Rhodes graduates told to believe in themselves

CARING: Gift of the Givers’ Dr Imtiaz Sooliman received an honorary degree from Rhodes yesterday. With him are vice-chancellor Dr Sizwe Mabizela, left, and Rhodes registrar Dr Stephen Fourie Picture: SUPPLIED
CARING: Gift of the Givers’ Dr Imtiaz Sooliman received an honorary degree from Rhodes yesterday. With him are vice-chancellor Dr Sizwe Mabizela, left, and Rhodes registrar Dr Stephen Fourie Picture: SUPPLIED
Africans needed to believe in themselves and their continent, said Gift of the Givers founder Dr Imtiaz Sooliman.

Delivering the graduation address at one of six graduation ceremonies at Rhodes University this week, Sooliman said Africans tended to look north for solutions.

“Believe in yourselves. You will see what you can do if you have the right attitude. If we have the right spirit, standing together we can move the earth.”

He pointed out that Gift of the Givers – the largest disaster response non-governmental organisation on the African continent – had developed the first containerised mobile hospital in the world in response to the humanitarian crisis sparked by the civil war in Bosnia.

“We, in South Africa, built the first containerised mobile hospital and took it to Europe.”

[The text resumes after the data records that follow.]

(* ===== verification/Feeder.v ===== *)
(** * The service feeder (network/URLServiceFeeder, utility/Bimap)

    The feeder hands out the services of a list of URLs, in turn or the first one
    that is online.  The set of the services that are online is a multi-index
    container; it is modelled as its sequence in the order of the round robin
    position, which is unique.  The service that the handler makes for a URL, or
    its failure, is an argument. *)
From S2P Require Import Prelude.
From S2P Require Import Sets.
From stdpp Require Import strings.
From Stdlib Require Import Sorted.
#[local] Open Scope Z_scope.

(** ** Data *)

Record URLService := mk_service { url_priority : Z; url_online : bool; url : option string; service : option Z }.

Record URLServiceIndex := mk_index { global_index : Z; index_priority : Z; round_robing_start_position : Z }.

Inductive URLServiceFeedMode := URLServiceFeedModeFailOver | URLServiceFeedModeRoundRobin.

(** utility/Bimap.h *)
Record Bimap := mk_bimap { left_map : gmap string Z; right_map : gmap Z string }.
Definition map_insert {K} `{Countable K} {A} (k : K) (a : A) (m : gmap K A) : gmap K A :=
  match m !! k with Some _ => m | None => <[k := a]> m end.
Definition bimap_insert (a : string) (b : Z) (m : Bimap) : Bimap := mk_bimap (map_insert a b (left_map m)) (map_insert b a (right_map m)).
Definition removebyRightKey (b : Z) (m : Bimap) : Bimap :=
  match right_map m !! b with
  | None => m
  | Some a => mk_bimap (delete a (left_map m)) (delete b (right_map m))
  end.
(** The assertion of [size]. *)
Definition bimap_size (m : Bimap) : outcome Z :=
  if bool_decide (size (left_map m) = size (right_map m)) then mret (Z.of_nat (size (left_map m))) else Abort.

(** [service_list], with [list_size] its length; [available_url] in order;
    [disposed] are the services given back to the handler. *)
Record URLServiceFeeder := mk_feeder {
  service_list : list URLService;
  available_url : list Z;
  set_urls_online : list URLServiceIndex;
  offline_urls : list Z;
  mapping_url_index : Bimap;
  last_round_robin_index : Z;
  current_service : option Z;
  feed_mode : URLServiceFeedMode;
  disposed : list (option Z);
}.

Definition new_feeder : URLServiceFeeder := mk_feeder [] [] [] [] (mk_bimap ∅ ∅) 0 None URLServiceFeedModeRoundRobin [].

(** ** Containers *)

(** [multi_index_container::insert]: both keys are unique. *)
Definition has_index (i : Z) (l : list URLServiceIndex) : bool := existsb (fun x => global_index x =? i) l.
Definition has_position (p : Z) (l : list URLServiceIndex) : bool := existsb (fun x => round_robing_start_position x =? p) l.
Fixpoint place (x : URLServiceIndex) (l : list URLServiceIndex) : list URLServiceIndex :=
  match l with
  | [] => [x]
  | y :: l' => if round_robing_start_position x <? round_robing_start_position y then x :: l else y :: place x l'
  end.
Definition online_insert (x : URLServiceIndex) (l : list URLServiceIndex) : list URLServiceIndex :=
  if has_index (global_index x) l || has_position (round_robing_start_position x) l then l else place x l.
Fixpoint online_erase (i : Z) (l : list URLServiceIndex) : list URLServiceIndex :=
  match l with [] => [] | x :: l' => if global_index x =? i then l' else x :: online_erase i l' end.
(** [get<position_index>().begin()] *)
Fixpoint first_index (l : list URLServiceIndex) : option Z :=
  match l with
  | [] => None
  | x :: l' => match first_index l' with None => Some (global_index x) | Some j => Some (Z.min (global_index x) j) end
  end.

(** ** Operations *)

Definition service_at (f : URLServiceFeeder) (i : Z) : outcome URLService :=
  if i <? 0 then Oob else match service_list f !! Z.to_nat i with Some s => Ret s | None => Oob end.
Definition service_set (f : URLServiceFeeder) (i : Z) (s : URLService) : list URLService := <[Z.to_nat i := s]> (service_list f).

(** [getNextFromSetByRoundRobin]: the element whose new position another element
    already has is erased by [modify]. *)
Definition getNextFromSetByRoundRobin (f : URLServiceFeeder) : URLServiceFeeder * option Z :=
  match set_urls_online f with
  | [] => (f, None)
  | x :: l =>
      let p := u64 (last_round_robin_index f + 1) in
      (mk_feeder (service_list f) (available_url f)
         (if has_position p l then l else place (mk_index (global_index x) (index_priority x) p) l)
         (offline_urls f) (mapping_url_index f) p (current_service f) (feed_mode f) (disposed f),
       Some (global_index x))
  end.
Definition getNextFromSetByPriority (f : URLServiceFeeder) : option Z := first_index (set_urls_online f).

Definition getService (f : URLServiceFeeder) : outcome (URLServiceFeeder * option Z) :=
  let '(f, cur) := match feed_mode f with
                   | URLServiceFeedModeRoundRobin => getNextFromSetByRoundRobin f
                   | URLServiceFeedModeFailOver => (f, getNextFromSetByPriority f)
                   end in
  let f := mk_feeder (service_list f) (available_url f) (set_urls_online f) (offline_urls f) (mapping_url_index f)
             (last_round_robin_index f) cur (feed_mode f) (disposed f) in
  match cur with
  | None => mret (f, None)
  | Some i => s ← service_at f i; mret (f, service s)
  end.
Definition getService_at (i : Z) (f : URLServiceFeeder) : outcome (option Z) := s ← service_at f i; mret (service s).
Definition isOnline (i : Z) (f : URLServiceFeeder) : outcome bool := s ← service_at f i; mret (url_online s).

(** [grow]: ten more entries when none is available. *)
Definition grow (f : URLServiceFeeder) : URLServiceFeeder :=
  match available_url f with
  | [] =>
      let n := zlen (service_list f) in
      let new := seqZ n 10 in
      mk_feeder (service_list f ++ map (fun i => mk_service i false None None) new) (foldr set_insert [] new) (set_urls_online f)
        (offline_urls f) (mapping_url_index f) (last_round_robin_index f) (current_service f) (feed_mode f) (disposed f)
  | _ => f
  end.

(** The handler is given the URL and the index; [inl (-1)] is the exception. *)
Definition addURL (serviceForURL : string -> Z -> option Z) (new_url : string) (prio : Z) (f : URLServiceFeeder) :
    URLServiceFeeder * (Z + Z) :=
  let f := grow f in
  match available_url f with
  | [] => (f, inl (-1))
  | i :: rest =>
      match serviceForURL new_url i with
      | None => (f, inl (-1))
      | Some srv =>
          let p := u64 (last_round_robin_index f + 1) in
          (mk_feeder (service_set f i (mk_service prio true (Some new_url) (Some srv))) rest
             (online_insert (mk_index i prio p) (set_urls_online f)) (offline_urls f)
             (bimap_insert new_url i (mapping_url_index f)) p (current_service f) (feed_mode f) (disposed f), inr i)
      end
  end.

(** The test of the index, as written. *)
Definition out_of_range (f : URLServiceFeeder) (i : Z) : bool := i >? zlen (service_list f).

Definition setURLOffline (i : Z) (f : URLServiceFeeder) : outcome URLServiceFeeder :=
  if out_of_range f i then mret f
  else
    s ← service_at f i;
    mret (mk_feeder (service_set f i (mk_service (url_priority s) false (url s) (service s))) (available_url f)
            (online_erase i (set_urls_online f)) (set_insert i (offline_urls f)) (mapping_url_index f) (last_round_robin_index f)
            (if bool_decide (current_service f = Some i) then None else current_service f) (feed_mode f) (disposed f)).

Definition setURLOnline (i : Z) (f : URLServiceFeeder) : outcome URLServiceFeeder :=
  if out_of_range f i then mret f
  else
    s ← service_at f i;
    let p := u64 (last_round_robin_index f + 1) in
    mret (mk_feeder (service_set f i (mk_service (url_priority s) true (url s) (service s))) (available_url f)
            (online_insert (mk_index i (url_priority s) p) (set_urls_online f)) (set_erase i (offline_urls f)) (mapping_url_index f) p
            (current_service f) (feed_mode f) (disposed f)).

Definition removeURL (i : Z) (dispose_service : bool) (f : URLServiceFeeder) : outcome URLServiceFeeder :=
  if out_of_range f i then mret f
  else
    s ← service_at f i;
    mret (mk_feeder (service_set f i (mk_service 0 (url_online s) (url s) None)) (set_insert i (available_url f))
            (online_erase i (set_urls_online f)) (offline_urls f) (removebyRightKey i (mapping_url_index f)) (last_round_robin_index f)
            (current_service f) (feed_mode f) (if dispose_service then service s :: disposed f else disposed f)).

Definition clear (dispose_service : bool) (f : URLServiceFeeder) : URLServiceFeeder :=
  let all := seqZ 0 (zlen (service_list f)) in
  mk_feeder (map (fun s => mk_service 0 (url_online s) (url s) None) (service_list f)) (foldl (fun l i => set_insert i l) (available_url f) all) []
    (foldl (fun l i => set_erase i l) (offline_urls f) all) (mapping_url_index f) (last_round_robin_index f) (current_service f)
    (feed_mode f)
    (foldl (fun d s => match service s with Some srv => if dispose_service then Some srv :: d else d | None => d end) (disposed f) (service_list f)).

Definition getURLForIndex (i : Z) (f : URLServiceFeeder) : Z + string :=
  match right_map (mapping_url_index f) !! i with Some a => inr a | None => inl (-1) end.
Definition getIndexFromURL (a : string) (f : URLServiceFeeder) : Z + Z :=
  match left_map (mapping_url_index f) !! a with Some i => inr i | None => inl (-1) end.
Definition getNumberOfURL (f : URLServiceFeeder) : outcome Z := bimap_size (mapping_url_index f).
Definition setFeedMode (m : URLServiceFeedMode) (f : URLServiceFeeder) : URLServiceFeeder :=
  mk_feeder (service_list f) (available_url f) (set_urls_online f) (offline_urls f) (mapping_url_index f) (last_round_robin_index f)
    (current_service f) m (disposed f).

(** ** Containers, as sets *)

Abbreviation indexes l := (map global_index l).
Abbreviation positions l := (map round_robing_start_position l).

Lemma has_index_in i l : has_index i l = true <-> i ∈ indexes l.
Proof.
  unfold has_index. rewrite existsb_exists, list_elem_of_fmap. split.
  - intros (x & Hx%list_elem_of_In & E). exists x. split; [lia | done].
  - intros (x & -> & Hx%list_elem_of_In). exists x. split; [done | lia].
Qed.
Lemma has_position_in p l : has_position p l = true <-> p ∈ positions l.
Proof.
  unfold has_position. rewrite existsb_exists, list_elem_of_fmap. split.
  - intros (x & Hx%list_elem_of_In & E). exists x. split; [lia | done].
  - intros (x & -> & Hx%list_elem_of_In). exists x. split; [done | lia].
Qed.

(** A new position is the last one. *)
Lemma place_last x l : Forall (fun y => round_robing_start_position y < round_robing_start_position x) l -> place x l = l ++ [x].
Proof.
  induction 1 as [|y l Hy Hl IH]; cbn; [done|]. replace (_ <? _) with false by lia. by rewrite IH.
Qed.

He said it had been South Africans who had stood together and reinvigorated a devastated hospital in Pakistan in the midst of the terrible earthquake of 2005. “If we can do that in another country why can’t we do it here?”

He urged Rhodes graduates to be ethical in all that they do in the future.

“Strive hard, work hard. Have respect for the dignity of others and serve with passion.”

Speaking at the first of several graduation ceremonies this week, Rhodes vice-chancellor Dr Sizwe Mabizela urged graduates to step up and rescue South Africa from an uncertain future.

Mabizela said the country was at a worrying crossroads and that young leaders needed to become “a voice of reason, truth, justice and hope” to try and solve growing public discontent.

“The recent worrying and disturbing events and developments in our country must force us to reflect critically on where we have been, where we are and where we should be heading as a nation,” he told a packed Guy Butler auditorium at the 1820 Settlers National Monument.

He warned there was a growing and palpable impatience, disillusionment and disenchantment with the social, economic and political state of our nation.

Mabizela said although the foundational principles of South Africa’s constitutional democracy were under assault, society must not lose hope that things would improve.

The Constitutional Court judgment in the Nkandla matter had gone a long way to restore confidence in the constitutional project, he added.

He urged this year’s 2250 graduates to become leaders with “integrity, honesty, humility and empathy”.

More than half of the 2016 graduates – 1235 – are undergraduate Bachelor’s degrees while 1015 are postgraduate degrees and diplomas with 230 receiving Master’s degrees. This year 67 graduated with PhD degrees with a record 19 PhD degrees from the Faculty of Humanities.

Of the 2250 graduates, 58% are women; and 19% are international students.